§ Task item
Only the lines below starting at the one that contains "(** ** Parameters of a challenge *)" and ending at the one that contains "m | _ => Some q end" are to be reproduced, exactly and with both ends kept.

§ Data for the task
____

(* ===== verification/DigestAuth.v ===== *)
(** Digest authentication of the RPC client
    ([library/src/monerod_client/authentication.rs]): the parser of
    WWW-AUTHENTICATE challenges, the choice between several of them, and the
    AUTHORIZATION headers with their nonce counter.  MD5, hex, the types of
    [hyper] and the random generator are parameters.

    Text is a list of bytes: [HeaderValue::to_str] only gives ASCII. *)
From Stdlib Require Import Ascii.
From S2P Require Import Prelude.
From S2P Require Import Text.

(** ** External code *)

Class AuthCrates := {
  md5_digest : text → list Byte.byte;          (* Md5::new, update, finalize *)
  hex_encode : list Byte.byte → text;
  HeaderValue : Type;
  HeaderValue_from_str : text → option HeaderValue;
  HeaderValue_to_str : HeaderValue → option text;
  Uri : Type;
  path_and_query : Uri → option text;
  uri_path : Uri → text;
  ChaCha12Rng : Type;
  ChaCha12Rng_from_entropy : ChaCha12Rng;
  ChaCha12Rng_seed_from_u64 : Z → ChaCha12Rng;
  fill16 : ChaCha12Rng → list Byte.byte * ChaCha12Rng;  (* fill of [u8; 16] *)
}.

(** [sort_unstable] leaves the order of equal elements open. *)
Class SortUnstable := {
  sort_unstable {A} : (A → A → comparison) → list A → list A;
}.
Class LawfulSort `{SortUnstable} : Prop := {
  sort_unstable_perm {A} (cmp : A → A → comparison) l : sort_unstable cmp l ≡ₚ l;
  (* a total order: see the documentation of [sort_unstable] *)
  sort_unstable_sorted {A} (cmp : A → A → comparison) l :
    (∀ x y, cmp y x = CompOpp (cmp x y)) →
    (∀ x y z, cmp x y ≠ Gt → cmp y z ≠ Gt → cmp x z ≠ Gt) →
    StronglySorted (λ x y, cmp x y ≠ Gt) (sort_unstable cmp l);
}.

(** ** Parameters of a challenge *)

Inductive Qop := Auth.
Inductive Algorithm := Md5 | Md5Sess.
#[export] Instance Algorithm_eq_dec : EqDecision Algorithm.
Proof. solve_decision. Defined.

Definition Qop_display (q : Qop) : text := match q with Auth => txt "auth" end.
Definition Algorithm_display (a : Algorithm) : text :=
  match a with Md5 => txt "MD5" | Md5Sess => txt "MD5-sess" end.
Definition is_sess (a : Algorithm) : bool :=
  match a with Md5Sess => true | Md5 => false end.

Record AuthParams := mk_AuthParams {
  realm : text;
  qop : list Qop;
  algorithm : Algorithm;
  nonce : text;
  opaque : option text;
}.

(** The derived orders. *)
Definition Qop_cmp (q r : Qop) : comparison := match q, r with Auth, Auth => Eq end.
Definition Algorithm_cmp (a b : Algorithm) : comparison :=
  match a, b with
  | Md5, Md5Sess => Lt
  | Md5Sess, Md5 => Gt
  | Md5, Md5 | Md5Sess, Md5Sess => Eq
  end.
(** [qop.iter().max()]: the last of the greatest elements. *)
Definition qop_max (l : list Qop) : option Qop :=
  foldl (λ acc q, match acc with
                  | None => Some q
                  | Some m => match Qop_cmp m q with Gt => Some m | _ => Some q end
                  end) None l.
Definition option_cmp {A} (cmp : A → A → comparison) (x y : option A) : comparison :=
  match x, y with
  | None, None => Eq
  | None, Some _ => Lt
  | Some _, None => Gt
  | Some x, Some y => cmp x y
  end.

Definition AuthParams_cmp (p q : AuthParams) : comparison :=
  match option_cmp Qop_cmp (qop_max (qop p)) (qop_max (qop q)) with
  | Eq => Algorithm_cmp (algorithm p) (algorithm q)
  | ord => ord
  end.

Inductive AuthError :=
  | Unauthorized
  | InvalidHeader (message : text)
  | HeaderConstruction
  | Unsupported.

(** ** The parser *)

(** [header_str[from..to]]. *)
Definition slice (from to : nat) (s : text) : text := take (to - from) (drop from s).
Definition clean_part (s : text) : text := trim (trim_start_matches (is_char comma) s).

(** The loop of [split_header] at index [i]; [rest] is what [char_iterator]
    still gives. *)
Fixpoint split_loop (header_str rest : text) (i : nat) (parts : list text)
    (in_single_quote in_double_quote : bool) (last_split : nat) : list text :=
  match rest with
  | [] => parts
  | c :: rest =>
      let in_single_quote' := if is_char squote c then negb in_single_quote else in_single_quote in
      let in_double_quote' := if is_char dquote c then negb in_double_quote else in_double_quote in
      let split := is_char comma c && negb in_single_quote && negb in_double_quote in
      let parts := if split then parts ++ [clean_part (slice last_split i header_str)] else parts in
      let last_split := if split then i else last_split in
      let parts := match rest with
                   | [] => parts ++ [clean_part (drop last_split header_str)]
                   | _ => parts
                   end in
      split_loop header_str rest (S i) parts in_single_quote' in_double_quote' last_split
  end.
Definition split_header (header_str : text) : list text :=
  split_loop header_str header_str 0 [] false false 0.

Fixpoint find_string_value (parts : list text) (field : text) : option text :=
  match parts with
  | [] => None
  | p :: parts =>
      if starts_with field p then
        let formatted := field ++ txt "=" in
        Some (trim_end_matches (is_char dquote)
                (trim_start_matches (is_char dquote) (remove_all 0 formatted p)))
      else find_string_value parts field
  end.

(** [collect::<Result<Vec<_>, _>>()]. *)
Fixpoint collect {A B E} (f : A → outcome E B) (l : list A) : outcome E (list B) :=
  match l with
  | [] => Ok []
  | a :: l =>
      match f a with
      | Ok b => match collect f l with Ok bs => Ok (b :: bs) | r => r end
      | Err e => Err e
      | Panic => Panic
      | Hang => Hang
      end
  end.

Definition parse_qop (s : text) : outcome AuthError Qop :=
  let q := trim s in
  if decide (q = [] ∨ q = txt "auth") then Ok Auth
  else Err (InvalidHeader (txt "unknown QoP directive: " ++ q)).
Definition parse_algorithm (s : text) : outcome AuthError Algorithm :=
  let a := trim s in
  if decide (a = [] ∨ a = txt "MD5") then Ok Md5
  else if decide (a = txt "MD5-sess") then Ok Md5Sess
  else Err (InvalidHeader (txt "unknown algorithm: " ++ a)).

Definition parse_header (header : text) : outcome AuthError AuthParams :=
  let str_params := split_header header in
  let realm := default [] (find_string_value str_params (txt "realm")) in
  match collect parse_qop
          (split_on comma (default [] (find_string_value str_params (txt "qop")))) with
  | Ok qop =>
      match parse_algorithm (default [] (find_string_value str_params (txt "algorithm"))) with
      | Ok algorithm =>
          match find_string_value str_params (txt "nonce") with
          | Some nonce =>
              let opaque := find_string_value str_params (txt "opaque") in
              Ok (mk_AuthParams realm qop algorithm nonce opaque)
          | None => Err (InvalidHeader (txt "no nonce provided"))
          end
      | Err e => Err e
      | Panic => Panic
      | Hang => Hang
      end
  | Err e => Err e
  | Panic => Panic
  | Hang => Hang
  end.

(** ** The authenticator *)

Section auth.
Context `{AuthCrates}.

Record AuthInfo := mk_AuthInfo {
  username : text;
  password : text;
  counter : Z;
  last_auth_params : option AuthParams;
  auth_rng : ChaCha12Rng;
}.
Definition set_counter (n : Z) (a : AuthInfo) : AuthInfo :=
  mk_AuthInfo (username a) (password a) n (last_auth_params a) (auth_rng a).
Definition set_last_auth_params (p : option AuthParams) (a : AuthInfo) : AuthInfo :=
  mk_AuthInfo (username a) (password a) (counter a) p (auth_rng a).
Definition set_auth_rng (r : ChaCha12Rng) (a : AuthInfo) : AuthInfo :=
  mk_AuthInfo (username a) (password a) (counter a) (last_auth_params a) r.

Definition AuthInfo_new (username password : text) (seed : option Z) : AuthInfo :=
  let rng := match seed with
             | Some s => ChaCha12Rng_seed_from_u64 s
             | None => ChaCha12Rng_from_entropy
             end in
  mk_AuthInfo username password 1 None rng.

Definition md5_str (input : text) : text := hex_encode (md5_digest input).

Definition colon : text := txt ":".
(** The header [format!] prints. *)
Definition auth_header (user : text) (p : AuthParams) (uri : text) (q : Qop)
    (nc cnonce response : text) : text :=
  txt "Digest username=" ++ [dquote] ++ user ++ [dquote]
  ++ txt ", realm=" ++ [dquote] ++ realm p ++ [dquote]
  ++ txt ", nonce=" ++ [dquote] ++ nonce p ++ [dquote]
  ++ txt ", uri=" ++ [dquote] ++ uri ++ [dquote]
  ++ txt ", qop=" ++ Qop_display q
  ++ txt ", nc=" ++ nc
  ++ txt ", cnonce=" ++ [dquote] ++ cnonce ++ [dquote]
  ++ txt ", response=" ++ [dquote] ++ response ++ [dquote]
  ++ txt ", algorithm=" ++ Algorithm_display (algorithm p)
  ++ match opaque p with
     | Some opaque_val => txt ", opaque=" ++ opaque_val
     | None => []
     end.

(** The [response] of the header. *)
Definition digest_response (user pass : text) (p : AuthParams) (method uri : text) (q : Qop)
    (nc cnonce : text) : text :=
  let ha1_input := user ++ colon ++ realm p ++ colon ++ pass in
  let ha1 := md5_str ha1_input in
  let ha1 := if is_sess (algorithm p) then md5_str (ha1 ++ colon ++ nonce p ++ colon ++ cnonce)
             else ha1 in
  let ha2_input := method ++ colon ++ uri in
  let ha2 := md5_str ha2_input in
  let response_input := ha1 ++ colon ++ nonce p ++ colon ++ nc ++ colon ++ cnonce ++ colon
                        ++ Qop_display q ++ colon ++ ha2 in
  md5_str response_input.

(** [fetch_add] of an atomic wraps around. *)
Definition wrap_u32 (x : Z) : Z := x mod 2 ^ 32.

Definition AuthInfo_authenticate (uri : Uri) (method : text) :
    M AuthInfo AuthError (option HeaderValue) :=
  let! maybe_auth_params := gets last_auth_params in
  match maybe_auth_params with
  | None => ret None
  | Some auth_params =>
      let! rng := gets auth_rng in
      let '(cnonce_bytes, rng) := fill16 rng in
      modify (set_auth_rng rng) ;;;
      let path_and_query := match path_and_query uri with Some p => p | None => uri_path uri end in
      let! self := gets id in
      let nc := fmt_08x (counter self) in
      match qop_max (qop auth_params) with
      | None => throw Unsupported
      | Some qop =>
          let cnonce := hex_encode cnonce_bytes in
          let response := digest_response (username self) (password self) auth_params method
                            path_and_query qop nc cnonce in
          let header := auth_header (username self) auth_params path_and_query qop nc cnonce
                          response in
          modify (λ self, set_counter (wrap_u32 (counter self + 1)) self) ;;;
          match HeaderValue_from_str header with
          | Some value => ret (Some value)
          | None => throw HeaderConstruction
          end
      end
  end.

(** The challenges of a response: those of its WWW-AUTHENTICATE headers that
    ask for a digest. *)
Definition header_to_str (h : HeaderValue) : outcome AuthError text :=
  match HeaderValue_to_str h with
  | Some s => Ok s
  | None => Err (InvalidHeader (txt "header could not be parsed to String"))
  end.
Definition auth_choices (headers : list HeaderValue) : outcome AuthError (list AuthParams) :=
  match collect header_to_str headers with
  | Ok authenticate_headers =>
      collect parse_header (omap (strip_prefix (txt "Digest ")) authenticate_headers)
  | Err e => Err e
  | Panic => Panic
  | Hang => Hang
  end.

Context `{SortUnstable}.

Definition AuthInfo_authenticate_with_resp (headers : list HeaderValue) (uri : Uri) (method : text) :
    M AuthInfo AuthError HeaderValue :=
  let! auth_choices := lift (auth_choices headers) in
  let auth_choices := sort_unstable AuthParams_cmp auth_choices in
  match last auth_choices with
  | None => throw Unsupported
  | Some auth_params =>
      modify (set_last_auth_params (Some auth_params)) ;;;
      modify (set_counter 1) ;;;
      let! header := AuthInfo_authenticate uri method in
      match header with
      | Some header => ret header
      | None => throw Unsupported
      end
  end.

End auth.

____

§ Expected output
(** ** Parameters of a challenge *)

Inductive Qop := Auth.
Inductive Algorithm := Md5 | Md5Sess.
#[export] Instance Algorithm_eq_dec : EqDecision Algorithm.
Proof. solve_decision. Defined.

Definition Qop_display (q : Qop) : text := match q with Auth => txt "auth" end.
Definition Algorithm_display (a : Algorithm) : text :=
  match a with Md5 => txt "MD5" | Md5Sess => txt "MD5-sess" end.
Definition is_sess (a : Algorithm) : bool :=
  match a with Md5Sess => true | Md5 => false end.

Record AuthParams := mk_AuthParams {
  realm : text;
  qop : list Qop;
  algorithm : Algorithm;
  nonce : text;
  opaque : option text;
}.

(** The derived orders. *)
Definition Qop_cmp (q r : Qop) : comparison := match q, r with Auth, Auth => Eq end.
Definition Algorithm_cmp (a b : Algorithm) : comparison :=
  match a, b with
  | Md5, Md5Sess => Lt
  | Md5Sess, Md5 => Gt
  | Md5, Md5 | Md5Sess, Md5Sess => Eq
  end.
(** [qop.iter().max()]: the last of the greatest elements. *)
Definition qop_max (l : list Qop) : option Qop :=
  foldl (λ acc q, match acc with
                  | None => Some q
                  | Some m => match Qop_cmp m q with Gt => Some m | _ => Some q end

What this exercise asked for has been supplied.